Collected data:

%%

(** * Dimension reduction notebook: PCA and random-forest feature selection

    A shallow embedding of [4_dimension_reduction.ipynb]: the two functions
    [process_heart_disease_data] and [feature_selection_and_split], the
    pandas and scikit-learn calls they are made of, and the files they
    write.

    The notebook is a sequence of library calls.  The bookkeeping of those
    calls (frames, row labels, column names, positional selection, argument
    validation, the split sizes, file names) is modelled by definitions; the
    numerical routines (the conversion to float64, the mean of a float
    vector, the principal component projection, the forest's importances,
    the sort behind [argsort], the Mersenne Twister permutation, the CSV
    tokenizer and the float formatter)
    are the fields of the class [Runtime], constrained only by the contracts
    the libraries document. *)

From Stdlib Require Import Ascii SpecFloat.
From stdpp Require Import gmap strings list pretty sorting.

Set Default Proof Using "Type".

(** ** Exceptions and results *)

(** The Python exceptions the library calls of the notebook raise. *)
Inductive exn : Type :=
  | FileNotFoundError
  | ParserError
  | KeyError
  | ValueError
  | IndexError
  | InvalidIndexError
  | OSError.

Global Instance exn_eq_dec : EqDecision exn.
Proof. solve_decision. Defined.

(** A call either returns a value or raises. *)
Inductive result (A : Type) : Type :=
  | Ok (a : A)
  | Raise (e : exn).
Global Arguments Ok {A} a.
Global Arguments Raise {A} e.

Global Instance result_ret : MRet result := @Ok.
Global Instance result_bind : MBind result := λ A B f r,
  match r with
  | Ok a => f a
  | Raise e => Raise e
  end.

Global Instance result_fmap : FMap result := λ A B f r,
  match r with
  | Ok a => Ok (f a)
  | Raise e => Raise e
  end.

(** [o] when present, the exception [e] otherwise. *)
Definition or_raise {A} (e : exn) (o : option A) : result A :=
  match o with
  | Some a => Ok a
  | None => Raise e
  end.

(** ** Arrays and frames *)

(** An entry of a float64 numpy array over the numbers [R]: [None] is NaN.
    A two-dimensional float64 array is given row by row. *)
Abbreviation float R := (option R) (only parsing).
Abbreviation ndarray R := (list (list (option R))) (only parsing).

(** A cell of a pandas frame as [read_csv] produces it. *)
Inductive cell (R : Type) : Type :=
  | CNum (r : R)
  | CNaN
  | CStr (s : string).
Global Arguments CNum {R} r.
Global Arguments CNaN {R}.
Global Arguments CStr {R} s.

(** A pandas Series: name, row labels, values. *)
Record Series (R : Type) : Type := mkSeries {
  s_name : string;
  s_index : list Z;
  s_values : list (cell R)
}.
Global Arguments mkSeries {R} _ _ _.
Global Arguments s_name {R} _.
Global Arguments s_index {R} _.
Global Arguments s_values {R} _.

(** A pandas DataFrame: column names, row labels, and the rows. *)
Record DataFrame (R : Type) : Type := mkDataFrame {
  columns : list string;
  index : list Z;
  values : list (list (cell R))
}.
Global Arguments mkDataFrame {R} _ _ _.
Global Arguments columns {R} _.
Global Arguments index {R} _.
Global Arguments values {R} _.

Section Frames.

Context {R : Type}.

Definition cell_of_float (x : float R) : cell R :=
  match x with
  | Some r => CNum r
  | None => CNaN
  end.

(** [len(df)]. *)
Definition nrows (df : DataFrame R) : nat := length (values df).

(** Every row of [X] has [m] cells. *)
Definition rectangular {A} (m : nat) (X : list (list A)) : Prop :=
  Forall (λ row, length row = m) X.

Definition rectangularb {A} (m : nat) (X : list (list A)) : bool :=
  forallb (λ row, length row =? m) X.

(** [X.shape[1]] of an array that has a row. *)
Definition shape1 {A} (X : list (list A)) : nat :=
  from_option length 0 (head X).

(** What every frame built by pandas satisfies: one label per row, one
    cell per column in every row. *)
Record wf_frame (df : DataFrame R) : Prop := {
  wf_index : length (index df) = length (values df);
  wf_width : rectangular (length (columns df)) (values df)
}.

(** [RangeIndex(n)], the default row labels 0, 1, ..., n-1. *)
Definition RangeIndex (n : nat) : list Z := Z.of_nat <$> seq 0 n.

(** [X[:, js]]: numpy raises [IndexError] for an index out of bounds. *)
Definition take_columns {A} (js : list nat) (X : list (list A))
  : result (list (list A)) :=
  or_raise IndexError (mapM (λ row, mapM (λ j, row !! j) js) X).

(** [df[c]]: the column labelled [c], with the frame's row labels. *)
Definition getitem (df : DataFrame R) (c : string) : result (Series R) :=
  match list_find (λ x, x = c) (columns df) with
  | None => Raise KeyError
  | Some (j, _) =>
      Ok (mkSeries c (index df) ((λ row, default CNaN (row !! j)) <$> values df))
  end.

(** [df.drop([c], axis=1)]: the frame without the column labelled [c]. *)
Definition drop_column (df : DataFrame R) (c : string) : result (DataFrame R) :=
  if decide (c ∈ columns df) then
    Ok (mkDataFrame
          (filter (λ x, x ≠ c) (columns df))
          (index df)
          ((λ row, (λ p, p.2) <$> filter (λ p, p.1 ≠ c) (zip (columns df) row))
             <$> values df))
  else Raise KeyError.

(** [pd.DataFrame(data, columns=cols)] for a two-dimensional array: the rows
    get the default labels; a width other than [len(cols)] raises
    ("Shape of passed values is ..., indices imply ..."). *)
Definition DataFrame_of_array (data : ndarray R) (cols : list string)
  : result (DataFrame R) :=
  if rectangularb (length cols) data then
    Ok (mkDataFrame cols (RangeIndex (length data)) ((λ row : list (float R), cell_of_float <$> row) <$> data))
  else Raise ValueError.

(** [pd.DataFrame(s, columns=[c])] for a Series: when [c] is the name of
    the Series, the frame has its row labels and its values as the one
    column; another name selects nothing, and the frame has no row. *)
Definition DataFrame_of_Series (s : Series R) (c : string) : DataFrame R :=
  if decide (s_name s = c) then
    mkDataFrame [c] (s_index s) ((λ v, [v]) <$> s_values s)
  else mkDataFrame [c] [] [].

(** [df.reset_index(drop=True)]. *)
Definition reset_index (df : DataFrame R) : DataFrame R :=
  mkDataFrame (columns df) (RangeIndex (length (index df))) (values df).

(** [df.reindex(labels)]: the row of each label, a row of NaN for a label
    the frame does not have. *)
Definition reindex (labels : list Z) (df : DataFrame R) : list (list (cell R)) :=
  (λ l, match list_find (λ x, x = l) (index df) with
        | Some (i, _) =>
            default (replicate (length (columns df)) CNaN) (values df !! i)
        | None => replicate (length (columns df)) CNaN
        end) <$> labels.

(** [pd.concat([a, b], axis=1)]: the columns of [a] followed by those of
    [b], joined on the row labels.  Equal labels: the rows are put side by
    side.  Otherwise both frames are reindexed to the union of the labels
    (outer join, labels in order of first appearance), which pandas refuses
    when labels repeat. *)
Definition concat (a b : DataFrame R) : result (DataFrame R) :=
  if decide (index a = index b) then
    Ok (mkDataFrame (columns a ++ columns b) (index a)
          (zip_with app (values a) (values b)))
  else if decide (NoDup (index a) ∧ NoDup (index b)) then
    let labels := index a ++ filter (λ l, l ∉ index a) (index b) in
    Ok (mkDataFrame (columns a ++ columns b) labels
          (zip_with app (reindex labels a) (reindex labels b)))
  else Raise InvalidIndexError.

(** [df.iloc[rows]]: rows by position, each with its label. *)
Definition iloc (df : DataFrame R) (rows : list nat) : result (DataFrame R) :=
  or_raise IndexError (mapM (λ i, index df !! i) rows) ≫= λ labels : list Z,
  or_raise IndexError (mapM (λ i, values df !! i) rows) ≫= λ vals : list (list (cell R)),
  Ok (mkDataFrame (columns df) labels vals).

End Frames.

(** ** CSV text *)

(** The line feed, character 10. *)
Definition newline : string :=
  String (Ascii.Ascii false true false true false false false false) "".

(** The fields of a line, separated by commas. *)
Fixpoint join_fields (fields : list string) : string :=
  match fields with
  | [] => ""
  | [f] => f
  | f :: rest => f +:+ "," +:+ join_fields rest
  end.

Definition csv_line (fields : list string) : string :=
  join_fields fields +:+ newline.

Definition unlines (lines : list string) : string :=
  foldr (λ l acc, l +:+ acc) "" lines.

(** ** The runtime the notebook calls into *)

(** The routines of numpy, pandas and scikit-learn that the development
    does not look inside, and the file permissions of the machine. *)
Class Runtime : Type := {
  (** the numbers a cell or an array entry holds (int64 and float64 values
      other than NaN), and their order *)
  R : Type;
  Rle : R → R → Prop;
  (** the conversion of a number to float64: the nearest float64, which for
      an int64 beyond 2^53 is another number *)
  to_float64 : R → R;
  (** the mean of a non-empty float vector without NaN *)
  mean : list R → R;
  (** the tokenizer and type inference of [pd.read_csv] on a file's text *)
  parse_csv : string → result (DataFrame R);
  (** how [to_csv] prints a cell (float repr, quoting, the empty field for NaN) *)
  format_cell : cell R → string;
  (** the state of numpy's global generator, which nothing in the notebook seeds *)
  RandomState : Type;
  (** the singular value decomposition and projection behind [PCA.fit_transform],
      called with [random_state=None]: it may draw from the global generator *)
  pca_kernel : RandomState → nat → list (list R) → result (list (list R)) * RandomState;
  (** [RandomForestClassifier(n_estimators, random_state=seed).fit(X, y)
      .feature_importances_] *)
  forest_importances : Z → Z → ndarray R → list (cell R) → result (list R);
  (** [np.argsort] *)
  argsort : list R → list nat;
  (** [RandomState(seed).permutation(n)] *)
  rng_permutation : Z → nat → list nat;
  (** whether a path can be opened for writing *)
  writable : string → bool
}.

(** The contracts of those routines that the properties below rely on. *)

(** [read_csv] returns a well-formed frame, and no two of its columns have
    the same name (a repeated name of the header gets a suffix). *)
Definition parse_csv_wf `{Runtime} : Prop :=
  ∀ text df, parse_csv text = Ok df → wf_frame df ∧ NoDup (columns df).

%%

Please transcribe the data above without changes, from its first line to its "Raise (e : exn)." line, and leave out anything past that.

(** * Dimension reduction notebook: PCA and random-forest feature selection

    A shallow embedding of [4_dimension_reduction.ipynb]: the two functions
    [process_heart_disease_data] and [feature_selection_and_split], the
    pandas and scikit-learn calls they are made of, and the files they
    write.

    The notebook is a sequence of library calls.  The bookkeeping of those
    calls (frames, row labels, column names, positional selection, argument
    validation, the split sizes, file names) is modelled by definitions; the
    numerical routines (the conversion to float64, the mean of a float
    vector, the principal component projection, the forest's importances,
    the sort behind [argsort], the Mersenne Twister permutation, the CSV
    tokenizer and the float formatter)
    are the fields of the class [Runtime], constrained only by the contracts
    the libraries document. *)

From Stdlib Require Import Ascii SpecFloat.
From stdpp Require Import gmap strings list pretty sorting.

Set Default Proof Using "Type".

(** ** Exceptions and results *)

(** The Python exceptions the library calls of the notebook raise. *)
Inductive exn : Type :=
  | FileNotFoundError
  | ParserError
  | KeyError
  | ValueError
  | IndexError
  | InvalidIndexError
  | OSError.

Global Instance exn_eq_dec : EqDecision exn.
Proof. solve_decision. Defined.

(** A call either returns a value or raises. *)
Inductive result (A : Type) : Type :=
  | Ok (a : A)
  | Raise (e : exn).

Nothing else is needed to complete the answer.